Da quello che posso notare, poi, ritengo anche che Alexandra abbia corso dietro all'auto e sia rimasta attaccata al tettuccio per almeno un miglio... Ha il... Il colletto sporco di nero..."- continua  Ben osservando quell’ultima macchia, cercando di spolverarla via dalla camicia della donna, ma che risulta per Ray quasi impercettibile.
 
Alexandra lo allontana nuovamente, scostando la sua mano come se fosse un insetto caduto per caso sulla sua spalla.
 
Un’altra cosa si puo’ dire dell’agente Vecchio: conosce bene strade e scorciatoie, la citta’per lui e’ come il palmo della sua mano, non sara’ difficile districarsi nell’ultimo tratto di traffico.
Cosi’, esperto com’e’ al volante, lascia la vista alla strada per lunghi tratti, senza mai perdere il controllo. Certo quando si tratta di investigare in quei modi strani, Fraser e’ quasi imbattibile ed e’ un piacere per lui sapere se anche questa volta, il suo caro amico con i suoi strani particolari, ha indovinato o meno. Sbotta un sorriso verso Alexandra e chiede:
“E’ tutto vero?”
"Piu’ o meno, Ray.”- risponde lei con le sopracciglia aggrottate.
“Ho vissuto nello Yukon per parecchi anni e non e’ che lassu’ si sta tutti i giorni ad indossare una divisa da impiegata.”- continua cercando di spiegare quel legame che i due sembrano avere.
 
“Tom e Ben andavano a scuola assieme, Tom era mio fratello maggiore. Allora eravamo molto legati."- Alexandra si interrompe rievocando quei momenti di tanti anni prima.
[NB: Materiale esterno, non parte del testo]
(* ===== verification/WireRecords.v ===== *)
(** * tea-session: decoding undoes encoding, for records, facts and commits

    The round trips of the operation records, the lane mutations and the
    session facts, put together for the items of a commit. *)

From stdpp Require Import base gmap list strings sorting.
From S2P Require Import Prelude RustStr Json Ids Model Records Snapshot Reduction SessionErrors.
From S2P Require Import WireEncode WireDecode WireFields.

(** ** Well-formed records *)

Definition provisioned_ok (p : ProvisionedEntry) : Prop := id_ok (pe_id p) /\ entry_ok (pe_body p).

Definition hook_data_ok (m : gmap StableHookId JsonValue) : Prop := map_Forall (fun k _ => id_ok k) m.

Definition kind_ok (k : OperationKind) : Prop :=
  match k with
  | KindSubagent agent parent => id_ok agent /\ id_ok parent
  | _ => True
  end.

Definition provider_error_ok (e : ProviderErrorRecord) : Prop :=
  opt_ok (fun n => n <= u16_max)%N (per_status_code e)
  /\ opt_ok (fun n => n <= u32_max)%N (per_attempt e).

Definition record_ok (r : LaneRecord) : Prop :=
  match r with
  | OperationStarted r =>
      id_ok (os_id r) /\ id_ok (os_lane_id r) /\ opt_ok id_ok (os_source_leaf_id r)
      /\ kind_ok (os_kind r) /\ Forall provisioned_ok (os_original_input r)
      /\ Forall id_ok (os_input_ids r) /\ id_ok (os_initial_harness_revision r)
      /\ id_ok (os_model_harness_profile r) /\ hook_data_ok (os_operation_resume_data r)
  | OperationFinished r => id_ok (of_operation_id r)
  | AbortRequested r => id_ok (ar_operation_id r)
  | EpochStarted r =>
      id_ok (es_id r) /\ id_ok (es_operation_id r) /\ (es_epoch_index r <= u32_max)%N
      /\ opt_ok id_ok (es_source_leaf_id r) /\ id_ok (es_harness_revision_id r)
      /\ id_ok (es_harness_snapshot_id r) /\ id_ok (es_model_harness_profile r)
      /\ id_ok (es_core_run_id r) /\ hook_data_ok (es_epoch_resume_data r)
  | EpochFinished r => id_ok (ef_epoch_id r) /\ id_ok (ef_operation_id r)
  | StepAttempted r =>
      id_ok (sa_id r) /\ id_ok (sa_operation_id r) /\ id_ok (sa_epoch_id r)
      /\ (sa_attempt r <= u32_max)%N /\ id_ok (sa_result_entry_id r)
  | ProviderRequestStarted r =>
      id_ok (prs_request_id r) /\ id_ok (prs_operation_id r) /\ id_ok (prs_epoch_id r)
      /\ id_ok (prs_step_id r) /\ (prs_physical_attempt r <= u32_max)%N
      /\ id_ok (prs_model_harness_profile r) /\ digest_wf (prs_request_surface_digest r)
  | ProviderRequestSettled r =>
      id_ok (pst_request_id r) /\ id_ok (pst_operation_id r)
      /\ opt_ok provider_error_ok (pst_provider_error r)
      /\ opt_ok artifact_ok (pst_response_artifact r)
  | ToolStarted r =>
      id_ok (ts_record_id r) /\ id_ok (ts_operation_id r) /\ id_ok (ts_epoch_id r)
      /\ id_ok (ts_assistant_entry_id r) /\ (ts_tool_index r <= u32_max)%N
      /\ id_ok (ts_result_entry_id r) /\ digest_wf (ts_tool_definition_digest r)
      /\ id_ok (ts_harness_revision_id r)
  | InputAccepted r => id_ok (ia_lane_id r) /\ provisioned_ok (ia_entry r)
  | InputWithdrawn r => id_ok (iw_lane_id r) /\ id_ok (iw_input_id r)
  | InputSettled r => id_ok (is_operation_id r) /\ id_ok (is_input_id r)
  | ExtensionControlEnqueued r => id_ok (xe_operation_id r) /\ id_ok (xe_harness_revision_id r)
  | ExtensionControlApplied _ => True
  | WriteDeferred r => id_ok (wd_operation_id r) /\ provisioned_ok (wd_entry r)
  | HarnessActivationRequested r =>
      id_ok (ha_operation_id r) /\ id_ok (ha_candidate_id r) /\ id_ok (ha_parent_revision_id r)
      /\ id_ok (ha_proposed_snapshot_id r) /\ id_ok (ha_revision_entry_id r)
  | UsageFact r => id_ok (ur_operation_id r) /\ opt_ok id_ok (ur_request_id r)
  | CacheMaintenance r => id_ok (cm_operation_id r)
  end.

(** ** Parts of records *)

Lemma provisioned_roundtrip p :
  provisioned_ok p -> decode_provisioned_entry (encode_provisioned_entry p) = Ok p.
Proof.
  intros [Hi Hb]. unfold decode_provisioned_entry, encode_provisioned_entry. wire.
  eapply obind_eval; [by apply entry_roundtrip|]. by destruct p.
Qed.
#[export] Hint Resolve provisioned_roundtrip : wire.

Lemma hook_data_roundtrip m : hook_data_ok m -> decode_hook_data (encode_hook_data m) = Ok m.
Proof.
  intros Hm. unfold decode_hook_data, encode_hook_data. cbn [object json_as_object ok_or obind].
  rewrite (omap_list_map _ _ (fun p => id_ok p.1)).
  - cbn [obind]. by rewrite foldl_insert_iter.
  - intros [k v] Hk. by rewrite parse_opaque_ok.
  - apply Forall_forall. intros [k v] Hin%elem_of_btree_iter. by apply (Hm _ _ Hin).
Qed.

Lemma operation_kind_roundtrip k :
  kind_ok k -> decode_operation_kind (encode_operation_kind k) = Ok k.
Proof.
  destruct k as [|a p|n]; intros Hk; cbn [kind_ok] in Hk; destruct_and?;
    unfold decode_operation_kind, encode_operation_kind; wire; wire_tag; by wire.
Qed.

Lemma operation_outcome_roundtrip o : decode_operation_outcome (encode_operation_outcome o) = Ok o.
Proof.
  destruct o; unfold decode_operation_outcome, encode_operation_outcome; wire; wire_tag; by wire.
Qed.

Lemma narrow_option max text o :
  opt_ok (fun n => n <= max)%N o -> traverse (try_narrow max text) o = Ok o.
Proof. destruct o as [n|]; intros Ho; simpl; [|done]. by rewrite try_narrow_ok by by apply Ho. Qed.

#[export] Hint Resolve narrow_option : wire.

Lemma provider_error_roundtrip e :
  provider_error_ok e -> decode_provider_error (encode_provider_error e) = Ok e.
Proof.
  intros [Hs Ha]. unfold decode_provider_error, encode_provider_error.
  eapply obind_eval; [reflexivity|cbv beta]. wire. by destruct e.
Qed.

Lemma step_kind_roundtrip k : parse_step_kind (step_kind_name k) = Ok k.
Proof. by destruct k. Qed.
Lemma epoch_reason_roundtrip r : parse_epoch_finish_reason (epoch_finish_reason_name r) = Ok r.
Proof. by destruct r. Qed.
Lemma replay_policy_roundtrip p : parse_tool_replay_policy (tool_replay_policy_name p) = Ok p.
Proof. by destruct p. Qed.
Lemma classification_roundtrip c :
  parse_provider_classification (provider_classification_name c) = Ok c.
Proof. by destruct c. Qed.
Lemma context_mode_roundtrip c : parse_agent_context_mode (agent_context_mode_name c) = Ok c.
Proof. by destruct c. Qed.

Lemma input_ids_roundtrip (ids : list EntryId) :
  Forall id_ok ids ->
  omap_list (fun value => let? text := ok_or (json_as_str value) [Lit "input ID must be a string"] in
                          parse_opaque text) (map string_value ids) = Ok ids.
Proof. apply omap_list_map. intros i Hi. simpl. by apply parse_opaque_ok. Qed.

Lemma inputs_roundtrip l :
  Forall provisioned_ok l -> omap_list decode_provisioned_entry (map encode_provisioned_entry l) = Ok l.
Proof. apply omap_list_map, provisioned_roundtrip. Qed.

#[export] Hint Resolve hook_data_roundtrip operation_kind_roundtrip operation_outcome_roundtrip
  step_kind_roundtrip epoch_reason_roundtrip replay_policy_roundtrip classification_roundtrip
  context_mode_roundtrip input_ids_roundtrip inputs_roundtrip optional_model_at : wire.

Lemma provider_settled_roundtrip r :
  record_ok (ProviderRequestSettled r) ->
  decode_record (encode_record (ProviderRequestSettled r)) = Ok (ProviderRequestSettled r).
Proof.
  destruct r as [q o out e u a c]. intros (Hq & Ho & He & Ha). cbn in Hq, Ho, He, Ha.
  unfold decode_record, encode_record.
  destruct e as [e|]; cbn [app pst_request_id pst_operation_id pst_outcome pst_usage
    pst_response_artifact pst_classification pst_provider_error];
    wire; wire_tag; unfold decode_provider_settled; wire.
  1: eapply obind_eval; [by apply (optional_value_at _ _ encode_provider_error (Some e))|].
  2: eapply obind_eval; [by apply optional_value_absent|].
  all: cbv beta; rewrite ?obind_assoc.
  1: eapply obind_eval;
    [apply traverse_fmap; intros ? [= <-]; by apply provider_error_roundtrip, He|].
  2: eapply obind_eval; [reflexivity|].
  all: cbv beta; rewrite ?obind_assoc; eapply obind_eval;
    [by apply (optional_value_at _ _ encode_usage u)|].
  all: cbv beta; rewrite ?obind_assoc; eapply obind_eval;
    [apply traverse_fmap; intros ? _; apply usage_roundtrip|].
  all: cbv beta; by wire.
Qed.

Lemma cache_maintenance_roundtrip r :
  record_ok (CacheMaintenance r) ->
  decode_record (encode_record (CacheMaintenance r)) = Ok (CacheMaintenance r).
Proof.
  destruct r as [i m sm out u c]. intros Hi. cbn in Hi. unfold decode_record, encode_record.
  destruct out as [|t|]; cbn [cache_outcome cm_outcome]; wire; wire_tag;
    unfold decode_cache_maintenance; wire; wire_tag; wire; done.
Qed.

Lemma record_roundtrip r : record_ok r -> decode_record (encode_record r) = Ok r.
Proof.
  intros Hr.
  destruct r; try (by apply provider_settled_roundtrip); try (by apply cache_maintenance_roundtrip);
    cbn [record_ok] in Hr; destruct_and?; unfold decode_record, encode_record; wire; wire_tag;
    unfold decode_operation_started, decode_epoch_started, decode_step_attempted,
      decode_provider_started, decode_tool_started, decode_control_enqueued, decode_activation;
    wire; destruct record; reflexivity.
Qed.

Lemma lane_mutation_roundtrip m :
  match m with LaneCreated lane base => id_ok lane /\ opt_ok id_ok base end ->
  decode_lane_mutation (encode_lane_mutation m) = Ok m.
Proof.
  destruct m as [lane base]. intros [Hl Hb]. unfold decode_lane_mutation, encode_lane_mutation.
  wire. wire_tag. by wire.
Qed.

(** ** Facts *)

Definition fact_ok (f : SessionFact) : Prop :=
  match f with
  | SubagentPolicy f =>
      (sp_schema_version f <= u16_max)%N /\ (sp_max_concurrent f <= u32_max)%N
      /\ (sp_max_total_per_operation f <= u32_max)%N /\ digest_wf (sp_tool_surface_digest f)
  | AgentSpawned f =>
      id_ok (as_agent_id f) /\ id_ok (as_parent_lane_id f) /\ id_ok (as_parent_operation_id f)
      /\ id_ok (as_lane_id f) /\ opt_ok id_ok (as_base_leaf_id f) /\ id_ok (as_workspace_lease_id f)
      /\ id_ok (as_harness_revision_id f) /\ id_ok (as_harness_snapshot_id f)
      /\ id_ok (as_model_harness_profile_id f)
  | WorkspaceDelta f =>
      id_ok (wf_delta_id f) /\ id_ok (wf_agent_id f) /\ id_ok (wf_workspace_lease_id f)
      /\ payload_ok (wf_patch f)
  | AgentTaskFinished f =>
      id_ok (af_agent_id f) /\ id_ok (af_operation_id f) /\ opt_ok id_ok (af_final_entry_id f)
      /\ payload_ok (af_report f) /\ opt_ok id_ok (af_workspace_delta_id f)
  | WorkspaceDeltaApplied f => id_ok (wa_delta_id f) /\ id_ok (wa_target_lane_id f)
  | HarnessCatalog f => (hc_schema_version f <= u16_max)%N /\ artifact_ok (hc_artifact_id f)
  | ToolSchemaDeviation f =>
      id_ok (tsd_operation_id f) /\ id_ok (tsd_epoch_id f) /\ id_ok (tsd_assistant_entry_id f)
      /\ id_ok (tsd_model_harness_profile f) /\ payload_ok (tsd_raw_arguments f)
  | TraceArtifact f =>
      (ta_schema_version f <= u16_max)%N /\ id_ok (ta_operation_id f) /\ id_ok (ta_epoch_id f)
      /\ id_ok (ta_core_run_id f) /\ id_ok (ta_harness_revision_id f)
      /\ id_ok (ta_harness_snapshot_id f) /\ id_ok (ta_model_harness_profile f)
      /\ artifact_ok (ta_artifact_id f)
  | ProviderRequestMaterial f =>
      id_ok (pmf_operation_id f) /\ id_ok (pmf_epoch_id f) /\ id_ok (pmf_request_id f)
      /\ payload_ok (pmf_request f)
  | ExtensionStateValueSet f => id_ok (xs_lane_id f)
  | TurnCheckpoint f =>
      id_ok (tcf_checkpoint_id f) /\ id_ok (tcf_lane_id f) /\ id_ok (tcf_operation_id f)
      /\ opt_ok id_ok (tcf_leaf_id f)
  | ForkedLane f => id_ok (fl_checkpoint_id f) /\ id_ok (fl_lane_id f) /\ opt_ok id_ok (fl_base_leaf_id f)
  | CustomFact _ _ => True
  end.

Lemma subagent_model_roundtrip m : decode_subagent_model (encode_subagent_model m) = Ok m.
Proof. unfold decode_subagent_model, encode_subagent_model. wire. by destruct m. Qed.

Lemma subagent_models_roundtrip l :
  omap_list decode_subagent_model (map encode_subagent_model l) = Ok l.
Proof.
  apply (omap_list_map _ _ (fun _ => True)); auto using subagent_model_roundtrip, Forall_trivial.
Qed.

Lemma extension_value_roundtrip v : decode_extension_value (encode_extension_value v) = Ok v.
Proof. unfold decode_extension_value, encode_extension_value. wire. by destruct v. Qed.

Lemma extension_state_roundtrip m : decode_extension_state (encode_extension_state m) = Ok m.
Proof.
  unfold decode_extension_state, encode_extension_state. cbn [object json_as_object ok_or obind].
  rewrite (omap_list_map _ _ (fun _ => True)).
  - cbn [obind]. by rewrite foldl_insert_iter.
  - intros [k v] _. by rewrite extension_value_roundtrip.
  - apply Forall_trivial.
Qed.

Lemma schema_mismatch_roundtrip m : decode_schema_mismatch (encode_schema_mismatch m) = Ok m.
Proof. unfold decode_schema_mismatch, encode_schema_mismatch. wire. by destruct m. Qed.

Lemma schema_mismatches_roundtrip l :
  omap_list decode_schema_mismatch (map encode_schema_mismatch l) = Ok l.
Proof.
  apply (omap_list_map _ _ (fun _ => True)); auto using schema_mismatch_roundtrip, Forall_trivial.
Qed.

#[export] Hint Resolve subagent_model_roundtrip subagent_models_roundtrip extension_state_roundtrip
  schema_mismatches_roundtrip : wire.

Lemma fact_roundtrip f : fact_ok f -> decode_fact (encode_fact f) = Ok f.
Proof.
  intros Hf. destruct f; cbn [fact_ok] in Hf; destruct_and?; unfold decode_fact, encode_fact, string_list;
    wire; wire_tag;
    unfold decode_policy, decode_agent_spawned, decode_workspace_delta, decode_agent_finished,
      decode_delta_applied, decode_harness_catalog, decode_schema_deviation, decode_trace_artifact,
      decode_provider_material, decode_extension_state_set, decode_turn_checkpoint,
      decode_forked_lane; wire; first [reflexivity | destruct fact; reflexivity].
Qed.

(** ** Commit items *)

(** The payload of a mutation, and its envelope fields, are those a commit at
    [seq] and [timestamp_ms] stores. *)
Definition mutation_ok (seq : Sequence) (timestamp_ms : N) (m : SessionMutation) : Prop :=
  match m with
  | MutEntry e =>
      id_ok (se_lane_id e) /\ id_ok (eh_id (se_header e)) /\ opt_ok id_ok (eh_parent_id (se_header e))
      /\ entry_ok (se_body e) /\ eh_seq (se_header e) = seq
      /\ eh_timestamp_ms (se_header e) = timestamp_ms
  | MutRecord r => record_ok (sr_record r) /\ sr_seq r = seq /\ sr_timestamp_ms r = timestamp_ms
  | MutLane l =>
      match sl_mutation l with LaneCreated lane base => id_ok lane /\ opt_ok id_ok base end
      /\ sl_seq l = seq /\ sl_timestamp_ms l = timestamp_ms
  | MutFact f => fact_ok (sf_fact f) /\ sf_seq f = seq /\ sf_timestamp_ms f = timestamp_ms
  end.

Lemma mutation_roundtrip seq timestamp_ms m :
  mutation_ok seq timestamp_ms m ->
  decode_session_mutation seq timestamp_ms (encode_mutation_payload m) = Ok m.
Proof.
  intros Hm. destruct m as [e|r|l|f]; cbn [mutation_ok] in Hm; destruct_and?;
    unfold decode_session_mutation, encode_mutation_payload; wire; wire_tag; wire.
  - eapply obind_eval; [by apply entry_roundtrip|]. destruct e as [? [] ?]; simpl in *; by subst.
  - eapply obind_eval; [by apply record_roundtrip|]. destruct r; simpl in *; by subst.
  - eapply obind_eval; [by apply lane_mutation_roundtrip|]. destruct l; simpl in *; by subst.
  - eapply obind_eval; [by apply fact_roundtrip|]. destruct f; simpl in *; by subst.
Qed.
Alcuni, in realta’, sembrano essere forse troppo infantili o imbarazzanti per essere raccontati apertamente.
 
"Io, Al e Tom abbiamo svolto insieme parecchie escursioni estive: partivamo da Dawson per arrivare nei pressi di Aklavik. I primi tempi eravamo accompagnati dai nostri padri, e gli ultimi anni da soli."- precisa Ben, ricordando anche lui qualche cosa forse troppo immatura per essere raccontata a Ray.

"Eh si, attraversavamo la parte settentrionale dello Yukon fino alla foce del Mackenzie... Praticamente a piedi"- sospira Alexandra sorridendo a quei ricordi, come se fossero stati veramente piacevoli.
Per Ray, l’idea di percorrere da ragazzino cosi’ tante miglia a piedi, nel freddo sembrava invece, ulteriorente dolorosa.
"Ah... Voi da ragazzi, invece di scorrazzare con le macchine dei genitori, organizzare feste di  nascosto, conoscere le ragazze, oppure arrovellarsi su chi invitare o meno al ballo della scuola, attraversate lo Yukon a piedi?"- chiede con falso stupore.
"Uhm... per noi e’ stato cosi’, Ray."- si giustifica Ben.